EXERCISE INPUT: Begin
Lemma own_get_remove_eq o k : own_get (remove o k) k = None.
Proof.
  induction o as [|[k' v'] o IH]; cbn; [done|].
  destruct (k' === k) eqn:E; cbn; [done|].
  rewrite String.eqb_sym in E. by rewrite E.
Qed.

Lemma own_get_remove_ne o k k' : k' <> k -> own_get (remove o k) k' = own_get o k'.
Proof.
  intros Hne. induction o as [|[k1 v1] o IH]; [done|]. cbn. destruct (String.eqb_spec k1 k) as [->|H1]; cbn.
  - rewrite (proj2 (String.eqb_neq k' k) Hne). exact IH.
  - by destruct (k' === k1).
Qed.

Lemma own_get_elem o k v : own_get o k = Some v -> In (k, v) o.
Proof.
  induction o as [|[k' v'] o IH]; cbn; [done|].
  destruct (k === k') eqn:E.
  - apply String.eqb_eq in E as ->. intros [= ->]. by left.
  - intros. right. auto.
Qed.
End Objects.

Lemma get_put_eq o k v : get (put o k v) k = v.
Proof. unfold get. by rewrite own_get_put_eq. Qed.

Lemma get_put_ne o k k' v : k' <> k -> get (put o k v) k' = get o k'.
Proof. intros. unfold get. by rewrite own_get_put_ne. Qed.

#[export] Hint Rewrite @own_get_put_eq @get_put_eq : js.

(** ** What a computation returns when it does not throw *)

Definition yields {A} (Q : A -> Prop) (m : res A) : Prop :=
  match m with Ok a => Q a | Exn _ => True end.

Lemma yields_true {A} (m : res A) : yields (fun _ => True) m.
Proof. by destruct m. Qed.

Lemma yields_bind {A B} (P : A -> Prop) (Q : B -> Prop) (m : res A) (k : A -> res B) :
  yields P m -> (forall a, P a -> yields Q (k a)) -> yields Q (let! a := m in k a).
Proof. destruct m as [a|e]; cbn; auto. Qed.

Lemma yields_then {A B} (Q : B -> Prop) (m : res A) (k : A -> res B) :
  (forall a, yields Q (k a)) -> yields Q (let! a := m in k a).
Proof. destruct m as [a|e]; cbn; auto. Qed.

Lemma yields_mapM {A B} (Q : B -> Prop) (f : A -> res B) l :
  (forall a, yields Q (f a)) -> yields (List.Forall Q) (res_mapM f l).
Proof.
  intros Hf. induction l as [|a l IH]; [constructor|]. cbn [res_mapM].
  apply (yields_bind Q); [apply Hf|]. intros b Hb.
  apply (yields_bind (List.Forall Q)); [apply IH|]. intros bs Hbs. by constructor.
Qed.

(** ** Computations that do not throw *)

Definition returns {A} (m : res A) : Prop := exists a, m = Ok a.

Lemma returns_bind {A B} (m : res A) (k : A -> res B) :
  returns m -> (forall a, returns (k a)) -> returns (let! a := m in k a).
Proof. intros [a ->] Hk. apply Hk. Qed.

Lemma returns_mapM {A B} (f : A -> res B) l :
  List.Forall (fun a => returns (f a)) l -> returns (res_mapM f l).
Proof.
  induction 1 as [|a l Ha _ IH]; [by eexists|]. cbn [res_mapM].
  apply returns_bind; [done|]. intros b. apply returns_bind; [done|]. intros bs. by eexists.
Qed.
(* ===== verification/Session.v ===== *)
(** * The session routes

    [Shared] models src/app/api/auth/_shared.ts: where the control plane is,
    when cookies are Secure, how tokens and user records are read from
    upstream payloads, and how the session cookies are written and cleared.
    [Routes] models the handlers under src/app/api/auth: me, refresh, logout,
    request-otp and verify-otp.

    The process environment is the parameter [env]. *)

From stdpp Require Import gmap.
From S2P Require Import Prelude JsNumber JsString JsValue Auth Http.

Local Open Scope Z_scope.

(** [v[k]] on a payload of unknown shape: null and undefined throw. *)
Definition member (v : jsval) (k : string) : res jsval :=
  if is_nullish v then Exn ("Cannot read properties of null (reading '" +:+ k +:+ "')")
  else Ok (prop v k).

(** [String(payload.k ?? d)] *)
Definition member_str (v : jsval) (k d : string) : res string :=
  let! x := member v k in str_or x d.

(** [response.json().catch(() => ({}))] *)
Definition json_or_empty (r : FetchResponse) : jsval := default (JObj []) (resp_json r).

Section Env.
Context (env : string -> option string).

(** ** src/app/api/auth/_shared.ts *)

Definition CONTROL_PLANE_API_URL : string :=
  env "CONTROL_PLANE_API_URL" ?? env "NEXT_PUBLIC_CONTROL_PLANE_API_URL"
    ?? "http://localhost:8088/api".

Definition is_on (raw : string) : bool :=
  (raw === "1") || (raw === "true") || (raw === "yes") || (raw === "on").
Definition is_off (raw : string) : bool :=
  (raw === "0") || (raw === "false") || (raw === "no") || (raw === "off").

Definition envForcesSecureCookie : option bool :=
  let raw := toLowerCase (trim (env "AUTH_COOKIE_SECURE" ?? "")) in
  if negb (truthy_str raw) then None
  else if is_on raw then Some true
  else if is_off raw then Some false
  else None.

(** The scheme the browser used, as far as the handler can tell. *)
Definition request_scheme (request : NextRequest) : string :=
  toLowerCase ((req_headers request !! "x-forwarded-proto")
                 ?? remove_first ":" (req_protocol request)).

Definition shouldUseSecureCookies (request : option NextRequest) : bool :=
  match envForcesSecureCookie with
  | Some forced => forced
  | None =>
      match request with
      | Some request => request_scheme request === "https"
      | None => match env "NODE_ENV" with Some e => e === "production" | None => false end
      end
  end.

Definition controlPlaneApiUrl (path : string) : string :=
  let normalized := if startsWith path "/" then sdrop 1 path else path in
  strip_end (Ascii.eqb "/") CONTROL_PLANE_API_URL +:+ "/" +:+ normalized.

Record AuthCookies := {
  jwt : string;
  refreshToken : string;
  sessionId : string;
  cookieRole : UserRole;
}.

Definition authCookiesFromPayload (payload : jsval) : res (option AuthCookies) :=
  let! jwt := member_str payload "jwt" "" in
  let! refreshToken := member_str payload "refresh_token" "" in
  let! sessionId := member_str payload "session_id" "" in
  let! user_role := member_str payload "user_role" "" in
  Ok (match normalizeRole (Some user_role) with
      | Some role =>
          if truthy_str jwt && truthy_str refreshToken && truthy_str sessionId then
            Some {| jwt := jwt; refreshToken := refreshToken;
                    sessionId := sessionId; cookieRole := role |}
          else None
      | None => None
      end).

Definition deriveDeviceFingerprint (request : NextRequest) : string :=
  let userAgent := (req_headers request !! "user-agent") ?? "unknown-agent" in
  let forwardedFor := (req_headers request !! "x-forwarded-for") ?? "unknown-ip" in
  slice 0 255 (userAgent +:+ "|" +:+ forwardedFor).

(** The user record the routes hand to the browser; [user_id] and [email]
    are passed on as they came. *)
Record MappedUser := {
  u_id : jsval;
  u_email : jsval;
  u_name : string;
  u_role : UserRole;
  u_twoFactorEnabled : bool;
}.

Definition user_obj (u : MappedUser) : obj :=
  [("id", u_id u); ("email", u_email u); ("name", JStr (u_name u));
   ("role", JStr (role_str (u_role u))); ("twoFactorEnabled", JBool (u_twoFactorEnabled u))].

Definition mapMePayload (payload : jsval) : res (option MappedUser) :=
  let! user_role := member payload "user_role" in
  let! role_text := str_or user_role "" in
  let! display_name := member_str payload "display_name" "" in
  let! displayName :=
    if truthy_str (trim display_name) then Ok (trim display_name)
    else let! email := member_str payload "email" "" in Ok (trim email) in
  Ok (match normalizeRole (Some role_text) with
      | Some role =>
          if truthy (prop payload "user_id") && truthy (prop payload "email")
             && truthy_str displayName then
            Some {| u_id := prop payload "user_id"; u_email := prop payload "email";
                    u_name := displayName; u_role := role;
                    u_twoFactorEnabled := truthy (prop payload "two_factor_enabled") |}
          else None
      | None => None
      end).

Definition session_cookie (secure : bool) (value : string) : CookieOp :=
  SetCookie value true lax secure "/" None.
Definition role_cookie (secure : bool) (role : UserRole) : CookieOp :=
  SetCookie (role_str role) false lax secure "/" None.

Definition attachAuthCookies (response : NextResponse) (cookies : AuthCookies)
    (request : option NextRequest) : NextResponse :=
  let secure := shouldUseSecureCookies request in
  let response := set_cookie cookie_jwt (session_cookie secure (jwt cookies)) response in
  let response := set_cookie cookie_refreshToken (session_cookie secure (refreshToken cookies)) response in
  let response := set_cookie cookie_sessionId (session_cookie secure (sessionId cookies)) response in
  set_cookie cookie_role (role_cookie secure (cookieRole cookies)) response.

Definition attachTokenCookies (response : NextResponse) (jwt refreshToken sessionId : string)
    (role : option UserRole) (request : option NextRequest) : NextResponse :=
  let secure := shouldUseSecureCookies request in
  let response := set_cookie cookie_jwt (session_cookie secure jwt) response in
  let response := set_cookie cookie_refreshToken (session_cookie secure refreshToken) response in
  let response := set_cookie cookie_sessionId (session_cookie secure sessionId) response in
  match role with
  | Some r => set_cookie cookie_role (role_cookie secure r) response
  | None => response
  end.

Definition clearAuthCookies (response : NextResponse) : NextResponse :=
  let response := delete_cookie cookie_jwt response in
  let response := delete_cookie cookie_refreshToken response in
  let response := delete_cookie cookie_sessionId response in
  delete_cookie cookie_role response.

(** ** Upstream requests of the session routes *)

Definition bearer (jwt : string) : string * string := ("Authorization", "Bearer " +:+ jwt).
Definition json_content : string * string := ("Content-Type", "application/json").

Definition post_json (path : string) (body : obj) : FetchRequest :=
  {| f_method := "POST"; f_url := controlPlaneApiUrl path;
     f_headers := [json_content]; f_body := Some (json_text body) |}.

Definition me_request (jwt : string) : FetchRequest :=
  {| f_method := "GET"; f_url := controlPlaneApiUrl "/me"; f_headers := [bearer jwt];
     f_body := None |}.

Definition refresh_request (refreshToken : string) : FetchRequest :=
  post_json "/token/refresh" [("refresh_token", JStr refreshToken)].

Definition fetchMeWithJwt (jwt : string) : io FetchResponse := fetch (me_request jwt).

(** The tokens of a refresh answer, if it is a success that has both. *)
Definition refreshed_tokens (response : FetchResponse) : res (option (string * string)) :=
  if negb (ok response) then Ok None
  else
    let payload := json_or_empty response in
    let! jwt := member_str payload "jwt" "" in
    let! nextRefreshToken := member_str payload "refresh_token" "" in
    Ok (if truthy_str jwt && truthy_str nextRefreshToken
        then Some (jwt, nextRefreshToken) else None).

Definition refreshJwt (refreshToken : string) : io (option (string * string)) :=
  let* response := fetch (refresh_request refreshToken) in
  lift (refreshed_tokens response).

(** [try { x = await m } catch { ... }] *)
Definition attempt {A} (m : io A) : io (option A) :=
  try_catch (let* a := m in Ret (Some a)) (Ret None).

Definition unauthenticated (st : Z) : NextResponse :=
  clearAuthCookies (json_response [("authenticated", JBool false)] st).

Definition auth_failure (message : string) (st : Z) : NextResponse :=
  json_response [("authenticated", JBool false); ("message", JStr message)] st.

(** ** src/app/api/auth/me/route.ts *)

(** The answer to [/me] together with the tokens in force when it came. *)
Record MeAnswer := { meResponse : FetchResponse; activeJwt : string; activeRefreshToken : string }.

(** One refresh and one retry when the first answer is a 401; [None] when
    the retry cannot reach the control plane. *)
Definition me_retry (jwt refreshToken sessionId : string) (first : FetchResponse)
    : io (option MeAnswer) :=
  let same := Some {| meResponse := first; activeJwt := jwt; activeRefreshToken := refreshToken |} in
  if (status first =? 401) && truthy_str refreshToken && truthy_str sessionId then
    let* refreshed := refreshJwt refreshToken in
    match refreshed with
    | Some (jwt', refreshToken') =>
        let* again := attempt (fetchMeWithJwt jwt') in
        Ret (match again with
             | Some r => Some {| meResponse := r; activeJwt := jwt'; activeRefreshToken := refreshToken' |}
             | None => None
             end)
    | None => Ret same
    end
  else Ret same.

(** [normalizeRole(user.role) ?? roleCookie]: the user's role always wins. *)
Definition me_respond (request : NextRequest) (sessionId : string)
    (roleCookie : option UserRole) (a : MeAnswer) : io NextResponse :=
  let r := meResponse a in
  if negb (ok r) then
    if negb (status r =? 401) && negb (status r =? 403) then
      Ret (auth_failure "auth_upstream_error" 503)
    else Ret (unauthenticated 401)
  else
    let meJson := default JNull (resp_json r) in
    let* user := lift (if truthy meJson then mapMePayload meJson else Ok None) in
    match user with
    | None => Ret (unauthenticated 502)
    | Some user =>
        let response := json_response
          [("authenticated", JBool true); ("user", JObj (user_obj user))] 200 in
        if truthy_str (activeRefreshToken a) && truthy_str sessionId then
          Ret (attachTokenCookies response (activeJwt a) (activeRefreshToken a) sessionId
                 (normalizeRole (Some (role_str (u_role user))) ??? roleCookie) (Some request))
        else
          Ret (set_cookie cookie_role
                 (role_cookie (shouldUseSecureCookies (Some request)) (u_role user)) response)
    end.

Definition me_GET (request : NextRequest) : io NextResponse :=
  let jwt := cookie_value request cookie_jwt in
  let refreshToken := cookie_value request cookie_refreshToken in
  let sessionId := cookie_value request cookie_sessionId in
  let roleCookie := normalizeRole (req_cookies request !! cookie_role) in
  if negb (truthy_str jwt) then Ret (unauthenticated 401)
  else
    let* first := attempt (fetchMeWithJwt jwt) in
    match first with
    | None => Ret (auth_failure "auth_upstream_unreachable" 503)
    | Some first =>
        let* answered := me_retry jwt refreshToken sessionId first in
        match answered with
        | None => Ret (auth_failure "auth_upstream_unreachable" 503)
        | Some a => me_respond request sessionId roleCookie a
        end
    end.

(** ** src/app/api/auth/refresh/route.ts *)

Definition refresh_POST (request : NextRequest) : io NextResponse :=
  let refreshToken := cookie_value request cookie_refreshToken in
  let sessionId := cookie_value request cookie_sessionId in
  let roleValue := normalizeRole (req_cookies request !! cookie_role) in
  if negb (truthy_str refreshToken) || negb (truthy_str sessionId) then
    Ret (clearAuthCookies (auth_failure "missing_refresh_token" 401))
  else
    let* refreshResponse := fetch (refresh_request refreshToken) in
    let refreshJson := json_or_empty refreshResponse in
    if negb (ok refreshResponse) then
      let* message := lift (member_str refreshJson "message" "refresh_failed") in
      Ret (clearAuthCookies (auth_failure message 401))
    else
      let* nextJwt := lift (member_str refreshJson "jwt" "") in
      let* nextRefreshToken := lift (member_str refreshJson "refresh_token" "") in
      if negb (truthy_str nextJwt) || negb (truthy_str nextRefreshToken) then
        Ret (clearAuthCookies (auth_failure "invalid_refresh_response" 502))
      else
        Ret (attachTokenCookies (json_response [("authenticated", JBool true)] 200)
               nextJwt nextRefreshToken sessionId roleValue (Some request)).
(* ===== verification/Proxy.v ===== *)
(** * The authenticated proxy

    Models src/app/api/devices/_shared.ts: every data route forwards the
    browser's request to the control plane with the session token, refreshes
    the token once when the answer is a 401, and turns the answer into the
    browser's response. *)

From stdpp Require Import gmap.
From S2P Require Import Prelude JsNumber JsString JsValue Auth Http Session.

Local Open Scope Z_scope.

Section Env.
Context (env : string -> option string).

(** [ProxyRequestOptions]; the method defaults to GET. *)
Record ProxyRequestOptions := {
  opt_method : option string;
  opt_body : option string;
  opt_headers : list (string * string);
}.

Definition nonblank_message (o : obj) : option string :=
  match get o "message" with
  | JStr m => if truthy_str (trim m) then Some m else None
  | _ => None
  end.

Definition extractPayloadMessage (payload : jsval) : option string :=
  record ← as_object payload;
  nonblank_message record ???
    (nested ← as_object (get record "error"); nonblank_message nested).

(** [response.headers.get('content-type') ?? ''] names a JSON body. *)
Definition is_json_type (contentType : string) : bool :=
  includes (toLowerCase contentType) "application/json".

Definition readUpstreamPayload (response : FetchResponse) : jsval :=
  let contentType := (resp_headers response !! "content-type") ?? "" in
  if is_json_type contentType then default JNull (resp_json response)
  else
    let text := resp_body response ?? "" in
    if negb (truthy_str (trim text)) then JNull
    else JObj [("message", JStr text)].

Definition normalizedPayload (payload : jsval) : jsval :=
  match as_object payload with
  | Some o =>
      match extractPayloadMessage payload with
      | Some message => JObj (put o "message" (JStr message))
      | None => payload
      end
  | None => vnullish payload (JObj [("message", JStr "upstream_error")])
  end.

Definition unauthenticated_proxy : NextResponse :=
  clearAuthCookies (message_response "unauthenticated" 401).

(** The upstream answer, whether a refresh happened, the tokens in force. *)
Record Exchange := {
  upstreamResponse : FetchResponse;
  didRefresh : bool;
  xJwt : string;
  xRefreshToken : string;
}.

(** Send once; on a 401 refresh once and send again with the new token. *)
Definition exchange (send : string -> FetchRequest) (jwt refreshToken sessionId : string)
    : io Exchange :=
  let* upstreamResponse := fetch (send jwt) in
  let same := {| upstreamResponse := upstreamResponse; didRefresh := false;
                 xJwt := jwt; xRefreshToken := refreshToken |} in
  if (status upstreamResponse =? 401) && truthy_str refreshToken && truthy_str sessionId then
    let* refreshed := refreshJwt env refreshToken in
    match refreshed with
    | Some (jwt', refreshToken') =>
        let* again := fetch (send jwt') in
        Ret {| upstreamResponse := again; didRefresh := true;
               xJwt := jwt'; xRefreshToken := refreshToken' |}
    | None => Ret same
    end
  else Ret same.

Definition proxied_request (upstreamPath : string) (options : ProxyRequestOptions)
    (jwt : string) : FetchRequest :=
  {| f_method := opt_method options ?? "GET";
     f_url := controlPlaneApiUrl env upstreamPath;
     f_headers := spread [bearer jwt; ("Accept", "application/json")] (opt_headers options);
     f_body := opt_body options |}.

(** The role a payload announces for the current user. *)
Definition payload_role (payload : jsval) : res (option UserRole) :=
  match as_object payload with
  | Some o => let! s := str_or (get o "user_role") "" in Ok (normalizeRole (Some s))
  | None => Ok None
  end.

Definition proxy_respond (x : Exchange) (sessionId : string) (role : option UserRole)
    : io NextResponse :=
  if status (upstreamResponse x) =? 401 then Ret unauthenticated_proxy
  else
    let payload := readUpstreamPayload (upstreamResponse x) in
    let* response := send_json (normalizedPayload payload)
      (if truthy payload then status (upstreamResponse x) else 502) in
    let* payloadRole := lift (payload_role payload) in
    let effectiveRole := payloadRole ??? role in
    if (didRefresh x || bool_decide (is_Some payloadRole))
       && truthy_str (xRefreshToken x) && truthy_str sessionId
    then Ret (attachTokenCookies env response (xJwt x) (xRefreshToken x) sessionId
                effectiveRole None)
    else Ret response.

Definition proxyAuthedRequest (request : NextRequest) (upstreamPath : string)
    (options : ProxyRequestOptions) : io NextResponse :=
  let jwt := cookie_value request cookie_jwt in
  let refreshToken := cookie_value request cookie_refreshToken in
  let sessionId := cookie_value request cookie_sessionId in
  let role := normalizeRole (req_cookies request !! cookie_role) in
  if negb (truthy_str jwt) then Ret unauthenticated_proxy
  else
    let* x := exchange (proxied_request upstreamPath options) jwt refreshToken sessionId in
    proxy_respond x sessionId role.

Definition proxyAuthedGet (request : NextRequest) (upstreamPath : string) : io NextResponse :=
  proxyAuthedRequest request upstreamPath
    {| opt_method := Some "GET"; opt_body := None; opt_headers := [] |}.

Definition binary_request (upstreamPath : string) (jwt : string) : FetchRequest :=
  {| f_method := "GET"; f_url := controlPlaneApiUrl env upstreamPath;
     f_headers := [bearer jwt]; f_body := None |}.

(** Copy a header of the upstream answer when it is there and not empty. *)
Definition copy_header (name : string) (from : FetchResponse) (r : NextResponse) : NextResponse :=
  match resp_headers from !! name with
  | Some v => if truthy_str v then set_header name v r else r
  | None => r
  end.

Definition binary_respond (x : Exchange) (sessionId : string) (role : option UserRole)
    : io NextResponse :=
  let up := upstreamResponse x in
  if status up =? 401 then Ret unauthenticated_proxy
  else
    match resp_body up with
    | None => Throw "terminated"
    | Some body =>
        if negb (body_status (status up)) then Throw "Invalid response status code"
        else
          let response :=
            {| res_status := status up; res_body := BinaryBody body;
               res_headers := []; res_cookies := ∅ |} in
          let response := copy_header "content-type" up response in
          let response := copy_header "content-disposition" up response in
          let response := copy_header "cache-control" up response in
          if didRefresh x && truthy_str (xRefreshToken x) && truthy_str sessionId
          then Ret (attachTokenCookies env response (xJwt x) (xRefreshToken x) sessionId role None)
          else Ret response
    end.

Definition proxyAuthedBinaryGet (request : NextRequest) (upstreamPath : string)
    : io NextResponse :=
  let jwt := cookie_value request cookie_jwt in
  let refreshToken := cookie_value request cookie_refreshToken in
  let sessionId := cookie_value request cookie_sessionId in
  let role := normalizeRole (req_cookies request !! cookie_role) in
  if negb (truthy_str jwt) then Ret unauthenticated_proxy
  else
    let* x := exchange (binary_request upstreamPath) jwt refreshToken sessionId in
    binary_respond x sessionId role.

End Env.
EXERCISE INPUT: End
Looking at the data above, return every line from the one with "else if is_on raw then Some true" down to the one with "Definition shouldUseSecureCookies (request", exactly and inclusively.

• **SOLUTION**
  else if is_on raw then Some true
  else if is_off raw then Some false
  else None.

(** The scheme the browser used, as far as the handler can tell. *)
Definition request_scheme (request : NextRequest) : string :=
  toLowerCase ((req_headers request !! "x-forwarded-proto")
                 ?? remove_first ":" (req_protocol request)).

Definition shouldUseSecureCookies (request : option NextRequest) : bool :=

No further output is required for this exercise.